Muhasil Suleyman Agha or Suleyman Pasha ( 1804–d. 23 February 1807) was an Ottoman official who served as muhasil in Belgrade and Vizier of Belgrade in 1804–1807, with interruption.

Suleyman Agha had served as the muhasil (Porte contact) in Belgrade, and was replaced by Ibrahim Agha. In 1804, the Vizier of Belgrade was Agha Hasan Pasha, but only in title, as the Dahije (renegade Janissaries) were the true rulers of the Belgrade Pashalik, and Hasan Pasha had no powers nor influence. Suleyman Agha wrote to the Porte on 6 April about the harsh position of besieged Belgrade. Suleyman and his successor as muhasil, Ibrahim, were both part of the Dahije–Sanjak delegation at the Zemun Meeting held on 10 May 1804, discussing the Dahije and Serbian uprising, with the mediation of the Habsburg Military Frontier command, but the negotiations failed. After complaints of some exiled sipahi about the Dahije, the Dahije sent Suleyman to the Porte to defend them and accuse the Serbs. The Porte was alarmed by the large Serbian rebel army that mustered outside Belgrade in mid-June, and sent Vizier Bekir Pasha of Bosnia with the mission to bring peace to the Belgrade Pashalik. In July, Bekir and the Serbian rebels agreed on the assassination of Dahije leaders, upon which a ceasefire followed, and in mid-August Suleyman Agha (now Suleyman Pasha), the former muhasil, was appointed the Vizier of Belgrade, replacing Agha Hasan Pasha. According to Batalaka, he arrived from Constantinople.
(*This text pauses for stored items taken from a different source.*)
(** ** Sample data

    An excerpt of the Unicode character database: U+00AA (feminine
    ordinal indicator) is a letter with the Lowercase property and no
    uppercase mapping, U+4E2D is a letter without case, U+2160 (roman
    numeral one) has the Uppercase property and is not a letter. *)
Definition sample_ucd : ucd :=
  {| ucd_case c :=
       if (c =? 0xAA)%N then Some Lower
       else if (c =? 0x2160)%N then Some Upper
       else None;
     ucd_alpha c := (c =? 0xAA)%N || (c =? 0x4E2D)%N;
     ucd_upper c := [c] |}.

(** A file system with a configuration file, a file that is not YAML, a
    directory, a file that may not be read, and nothing else. *)
Definition sample_fs : filesystem := fun path =>
  if decide (path = "config.yaml") then inr "UPPER: 5"
  else if decide (path = "broken.yaml") then inr "UPPER: ["
  else if decide (path = "/etc") then
    inl (OSError (Some EISDIR) (Some "Is a directory") (Some path))
  else if decide (path = "/root/secret.yaml") then
    inl (OSError (Some EACCES) (Some "Permission denied") (Some path))
  else inl (OSError (Some ENOENT) (Some "No such file or directory") (Some path)).

(** What [yaml.safe_load] gives on the contents of these files. *)
Definition sample_yaml : string -> result source := fun content =>
  if decide (content = "UPPER: 5") then
    Ok (Mapping [(KStr (u "UPPER"), VInt 5)])
  else Raise (Exception "yaml.YAMLError" "could not parse the document").

(** A loader that fails to read a file of its own. *)
Definition include_loader : string -> result source := fun _ =>
  Raise (IOError (OSError (Some ENOENT) (Some "No such file or directory")
                    (Some "included.yaml"))).
(** * Azure DevOps Pipeline Advisor: analysis engine and React front end

    The development has two parts.

    - [Analyzer]: the pipeline-analysis engine (YAML tree, metric
      extraction, recommendation rules).  The engine lives in the Flask
      back end, whose sources are not part of the tree under study; its
      definitions are modelled from the specification and marked as such.
    - [Frontend]: the logic of the React components
      [PipelineAnalyzer.js], [PipelineList.js] and [App.js], embedded from
      the JavaScript sources: strings are sequences of UTF-16 code units,
      the component state is a record, event handlers are state
      transformers that also log the requests they send, and a session
      with a component is a sequence of events. *)

From Stdlib Require Import List String Ascii Bool Arith NArith Lia.
From Stdlib Require Import Numbers.DecimalString Numbers.DecimalNat.
From Stdlib Require Import ZArith Permutation Sorted.
Import ListNotations.

Set Implicit Arguments.
Set Warnings "-register-all".

(* ===================================================================== *)
(** * Part I: the analysis engine *)
(* ===================================================================== *)

Module Analyzer.
(** ** The jump table *)

(** Modelled from the spec: the opcode bytes (opcodes.go, not part of the
    sources) that the activators name. *)
Definition BALANCE : Z := 0x31.
Definition EXTCODESIZE : Z := 0x3b.
Definition EXTCODECOPY : Z := 0x3c.
Definition EXTCODEHASH : Z := 0x3f.
Definition CHAINID : Z := 0x46.
Definition SELFBALANCE : Z := 0x47.
Definition BASEFEE : Z := 0x48.
Definition SLOAD : Z := 0x54.
Definition SSTORE : Z := 0x55.
Definition MCOPY : Z := 0x5e.
Definition PUSH0 : Z := 0x5f.
Definition CALL : Z := 0xf1.
Definition CALLCODE : Z := 0xf2.
Definition DELEGATECALL : Z := 0xf4.
Definition STATICCALL : Z := 0xfa.
Definition SELFDESTRUCT : Z := 0xff.

(** Modelled from the spec: the operation descriptor of jump_table.go, with
    the fields that eips.go reads or writes: the action, the constant gas,
    the optional dynamic gas function and the stack bounds. A function field
    holds the function itself; [None] is Go's [nil]. *)
Record operation : Type := mkOperation {
  execute : option executionFunc;
  constantGas : uint64;
  dynamicGas : option gasFunc;
  minStack : Z;
  maxStack : Z
}.

(** Modelled from the spec: the step costs of gas.go. *)
Definition GasQuickStep : uint64 := 2.
Definition GasFastStep : uint64 := 5.

(** Modelled from the spec: [minStack] and [maxStack] of stack_table.go,
    the stack depth an operation requires and allows. *)
Definition minStack_ (pops push : Z) : Z := pops.
Definition maxStack_ (pop push : Z) : Z := params.StackLimit + pop - push.

(** Modelled from the spec: [JumpTable] is [[256]*operation] (jump_table.go):
    each entry is a pointer, here an address in a heap of operations, and a
    missing entry is a [nil] pointer. Two entries holding the same address
    share one operation. *)
Record JumpTable : Type := mkJumpTable {
  entries : gmap Z nat;
  heap : gmap nat operation
}.
Lemma fold_count_ends n (m : panel_states) :
  keys_below n m ->
  map_fold (fun _ st acc => acc + done_ (left_st st) + done_ (right_st st))%Z 0%Z m =
  ends_done done_ n m.
Proof.
  unfold ends_done. revert m.
  refine (map_ind _ _ _).
  - intros _. rewrite map_fold_empty. symmetry.
    transitivity (Zsum (fun _ => 0%Z) (seq 0 n)).
    + apply Zsum_ext. intros j _. rewrite lookup_empty. simpl. rewrite done_none. lia.
    + clear. induction (seq 0 n); simpl; lia.
  - intros i x m Hi IH Hk.
    rewrite map_fold_insert_L; [|intros; lia|done].
    assert (i < n) as Hin by (apply Hk; rewrite lookup_insert_eq; eauto).
    rewrite IH.
    2:{ intros j Hj. apply Hk. destruct (decide (i = j)) as [->|Hne]; [by rewrite lookup_insert_eq; eauto|].
        by rewrite lookup_insert_ne. }
    symmetry. rewrite (Zsum_upd _ (fun j => done_ (get_side (m !! j) SideLeft) + done_ (get_side (m !! j) SideRight))%Z
               (seq 0 n) i).
    + cbv beta. rewrite lookup_insert_eq, Hi. simpl. rewrite done_none. lia.
    + intros j Hne. by rewrite lookup_insert_ne by congruence.
    + apply NoDup_seq.
    + apply elem_of_seq. lia.
Qed.
End Count.

Lemma mc4Completed_ends n m : keys_below n m -> mc4Completed m = ends_done mc4_done n m.
Proof. apply (fold_count_ends mc4_done eq_refl). Qed.

Lemma terminatedCompleted_ends n m :
  keys_below n m -> terminatedCompleted m = ends_done terminated_done n m.
Proof. apply (fold_count_ends terminated_done eq_refl). Qed.

End CountFacts.

Module FloatFacts.
Local Open Scope float_scope.

Lemma finite_shape x : is_finite x = true ->
  (exists s, Prim2SF x = S754_zero s) \/ (exists s m e, Prim2SF x = S754_finite s m e).
Proof.
  unfold is_finite. intros H. apply negb_true_iff, orb_false_iff in H as [Hn Hi].
  unfold Prim2SF. rewrite Hn. destruct (is_zero x); [left; eauto|]. rewrite Hi.
  destruct (Z.frexp x) as [r e]. destruct (shr_fexp _ _ _ _ _) as [sh e'].
  destruct (shr_m sh); eauto.
Qed.

(** A finite number minus itself is [+0]. *)
Lemma sub_self x : is_finite x = true -> x - x = 0.
Proof.
  intros Hf. apply Prim2SF_inj. rewrite sub_spec.
  destruct (finite_shape x Hf) as [[s Hs]|(s & m & e & Hs)]; rewrite Hs.
  - destruct s; reflexivity.
  - unfold SF64sub, SFsub. cbv zeta. rewrite Z.sub_diag. reflexivity.
Qed.

(** Any number minus itself is [+0] or NaN. *)
Lemma sub_self_shape m : Prim2SF (m - m) = S754_zero false \/ Prim2SF (m - m) = S754_nan.
Proof.
  rewrite sub_spec. unfold SF64sub, SFsub.
  destruct (Prim2SF m) as [s|s| |s mm e].
  - destruct s; left; reflexivity.
  - destruct s; right; reflexivity.
  - right; reflexivity.
  - left. cbv zeta. rewrite Z.sub_diag. reflexivity.
Qed.

Lemma div_by_zero_or_nan x y :
  Prim2SF y = S754_zero false \/ Prim2SF y = S754_nan -> non_finite_sf (Prim2SF (x / y)).
Proof.
  unfold non_finite_sf. rewrite div_spec. unfold SF64div, SFdiv.
  intros [H|H]; rewrite H; destruct (Prim2SF x); eauto.
Qed.

Lemma mul_non_finite x w : non_finite_sf (Prim2SF x) -> non_finite_sf (Prim2SF (x * w)).
Proof.
  unfold non_finite_sf. rewrite mul_spec. unfold SF64mul, SFmul.
  intros [H|[s H]]; rewrite H; destruct (Prim2SF w); eauto.
Qed.

Lemma not_finite_of r : non_finite_sf (Prim2SF r) -> is_finite r = false.
Proof.
  intros H. rewrite <- (SF2Prim_Prim2SF r). destruct H as [H|[s H]]; rewrite H.
  - reflexivity.
  - destruct s; reflexivity.
Qed.

(** With [maxLng = minLng], [x] is [(lng - minLng) / (maxLng - minLng) * w]
    with a denominator [+0] or NaN: never finite. *)
Lemma flat_lng_not_finite bd w h lng lat :
  Geometry.maxLng bd = Geometry.minLng bd ->
  is_finite (Geometry.px (Geometry.toSvgCoords (Some bd) w h lng lat)) = false.
Proof.
  intros H. simpl. rewrite H.
  apply not_finite_of, mul_non_finite, div_by_zero_or_nan, sub_self_shape.
Qed.

Lemma flat_lat_not_finite bd w h lng lat :
  Geometry.maxLat bd = Geometry.minLat bd ->
  is_finite (Geometry.py (Geometry.toSvgCoords (Some bd) w h lng lat)) = false.
Proof.
  intros H. simpl. rewrite H.
  apply not_finite_of, mul_non_finite, div_by_zero_or_nan, sub_self_shape.
Qed.

End FloatFacts.

Module FloatOrder.
Import FloatKey.
Local Open Scope Z_scope.

























Lemma valid_sign s m e :
  valid_binary (S754_finite s m e) = true -> valid_binary (S754_finite false m e) = true.
Proof. exact (fun H => H). Qed.

















Lemma is_infinity_sf x :
  is_infinity x = match Prim2SF x with S754_infinity _ => true | _ => false end.
Proof.
  unfold is_infinity. rewrite FloatAxioms.eqb_spec, abs_spec.
  replace (Prim2SF infinity) with (S754_infinity false) by reflexivity.
  destruct (Prim2SF x); reflexivity.
Qed.











Lemma finite_not_nan x : is_finite x = true -> is_nan x = false.
Proof. unfold is_finite. destruct (is_nan x); reflexivity || discriminate. Qed.

End FloatOrder.

Module SortFacts.
Import Geometry.




(** The stable insertion sort orders by a key when its comparator
    agrees with the order of the keys on the sorted elements. *)
Section Sorted.
Context {A : Type} (cmp : A -> A -> float) (k : A -> Z) (P : A -> Prop).
Hypothesis cmp_key : forall a b, P a -> P b -> (cmp a b <? 0)%float = (k a <? k b)%Z.


End Sorted.

End SortFacts.

Module PanelFacts.
Import Geometry FloatKey FloatOrder.
Local Open Scope float_scope.








End PanelFacts.

Module SkipFacts.
Import Geometry Handlers.

Lemma unique_short coords :
  length coords < 2 -> Forall (fun c => is_finite c.1 && is_finite c.2 = true) coords ->
  uniqueCoords coords = [].
Proof.
  intros Hl Hf. destruct coords as [|[a b] [|c cs]]; [reflexivity| |simpl in Hl; lia].
  apply Forall_cons in Hf as [Hab _]. apply andb_prop in Hab as [Ha Hb]. simpl in Ha, Hb.
  unfold uniqueCoords. simpl. rewrite !FloatFacts.sub_self by done. reflexivity.
Qed.

Lemma short_not_selected features b w h i coords selStart selEnd :
  features !! i = Some coords -> length coords < 2 ->
  Forall (fun c => is_finite c.1 && is_finite c.2 = true) coords ->
  isPanelInSelection features b w h i selStart selEnd = false.
Proof.
  intros Hi Hl Hf. unfold isPanelInSelection, getPanelEnds.
  rewrite Hi, unique_short by done. reflexivity.
Qed.

(** Panel [i] has no entry, in the current mapping or in any snapshot. *)
Lemma absent_push (i : nat) (m : panel_states) s :
  m !! i = None -> Forall (fun m0 : panel_states => m0 !! i = None) (history s) ->
  panelStates (push m s) !! i = None /\
  Forall (fun m0 : panel_states => m0 !! i = None) (history (push m s)).
Proof.
  intros Hm Hh. unfold push; simpl. split; [done|].
  apply Forall_app. split; [by apply Forall_take|by constructor].
Qed.

Lemma absent_step sc i coords s s' :
  features sc !! i = Some coords -> length coords < 2 ->
  Forall (fun c => is_finite c.1 && is_finite c.2 = true) coords ->
  step sc s s' ->
  panelStates s !! i = None -> Forall (fun m0 : panel_states => m0 !! i = None) (history s) ->
  panelStates s' !! i = None /\ Forall (fun m0 : panel_states => m0 !! i = None) (history s').
Proof.
  intros Hi Hl Hf Hs Hc Hh.
  assert (forall selStart selEnd u,
            panelStates (applySelection sc selStart selEnd u s) !! i = None /\
            Forall (fun m0 : panel_states => m0 !! i = None)
                   (history (applySelection sc selStart selEnd u s))) as Hsel.
  { intros selStart selEnd u. unfold applySelection. destruct (_ && _); [done|].
    pose proof (SelectionFacts.apply_selection_lookup
      (fun j => isPanelInSelection (features sc) (sceneBounds sc) (canvasW sc) (canvasH sc)
                  j selStart selEnd) u (length (features sc)) (panelStates s) i) as Hlk.
    rewrite decide_False in Hlk
      by (intros [_ Hin]; by rewrite (short_not_selected _ _ _ _ _ _ _ _ Hi Hl Hf) in Hin).
    rewrite Hc in Hlk.
    destruct (apply_selection_states _ _ _ _) as [ns []]; simpl in Hlk.
    - by apply absent_push.
    - done. }
  destruct Hs as [s j coords' selStart selEnd u Hj Hr|s selStart selEnd u|s|s].
  - unfold handleMouseUp. destruct (_ && _); [|apply Hsel].
    unfold mouseUpPanelClick. destruct (getPanelEnds _ _ _ _ _); [|done].
    apply absent_push; [|done]. unfold mouse_up_click_states.
    rewrite lookup_insert_ne; [done|]. intros ->. rewrite Hi in Hj. injection Hj as <-.
    unfold panel_renders in Hr. apply negb_true_iff, Nat.ltb_ge in Hr. lia.
  - apply Hsel.
  - unfold undo. destruct (0 <? historyIndex s); [|done]. simpl. split; [|done].
    destruct (history s !! (historyIndex s - 1)) as [m|] eqn:E; simpl; [|done].
    exact (Forall_lookup_1 _ _ _ _ Hh E).
  - unfold redo. destruct (_ <? _); [|done]. simpl. split; [|done].
    destruct (history s !! (historyIndex s + 1)) as [m|] eqn:E; simpl; [|done].
    exact (Forall_lookup_1 _ _ _ _ Hh E).
Qed.

Lemma absent_reachable sc i coords s :
  features sc !! i = Some coords -> length coords < 2 ->
  Forall (fun c => is_finite c.1 && is_finite c.2 = true) coords ->
  reachable sc s -> panelStates s !! i = None.
Proof.
  intros Hi Hl Hf Hr.
  assert (forall s0, rtc (step sc) s0 s -> panelStates s0 !! i = None ->
            Forall (fun m0 : panel_states => m0 !! i = None) (history s0) ->
            panelStates s !! i = None) as Hgen.
  { clear Hr. intros s0 Hr0. induction Hr0 as [|x y z Hxy Hyz IH]; intros Hc Hh; [done|].
    destruct (absent_step sc i coords x y Hi Hl Hf Hxy Hc Hh). by apply IH. }
  apply (Hgen init_state Hr); [done|]. repeat constructor.
Qed.

End SkipFacts.

(* ================================================================== *)
(** * Claims *)

Import Geometry Handlers Notes HistoryFacts SelectionFacts ReachFacts CountFacts.
#[local] Set Warnings "-inexact-float".

(** C1: on every state reachable from the initial one by mouse releases,
    undo and redo, [mc4.completed] is the number of panel ends (left or
    right, over the loaded panels) whose state is MC4_INSTALLED or
    TERMINATED, [termination.completed] the number whose state is
    TERMINATED, and for both counters [completed + remaining = total =
    2 * panelsData.features.length]. *)
Theorem counters_on_reachable (sc : scene) (s : app_state) :
  reachable sc s ->
  let n := length (features sc) in
  let c := counters n (panelStates s) in
  completed c.1 = ends_done mc4_done n (panelStates s) /\
  completed c.2 = ends_done terminated_done n (panelStates s) /\
  (completed c.1 + remaining c.1 = total c.1)%Z /\ total c.1 = (2 * Z.of_nat n)%Z /\
  (completed c.2 + remaining c.2 = total c.2)%Z /\ total c.2 = (2 * Z.of_nat n)%Z.
Proof.
  intros Hr n c. pose proof (inv_current _ _ (reachable_inv sc s Hr)) as Hk.
  unfold c, counters; simpl.
  rewrite (mc4Completed_ends n) by done. rewrite (terminatedCompleted_ends n) by done.
  repeat split; lia.
Qed.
As was the case before, Suleyman as Vizier had no power, as kircali (mercenary) leader Alija Gušanac held the real power, as the Dahije held during the tenure of his predecessor.

Hafiz Mustafa Agha was appointed Vizier of Belgrade on 24 April 1805, following his commitment to pacify the Serbs, which Bekir Pasha had failed in. Hafiz was wounded at Ivankovac (August 1805), and died shortly after. Suleyman was reinstated as Vizier.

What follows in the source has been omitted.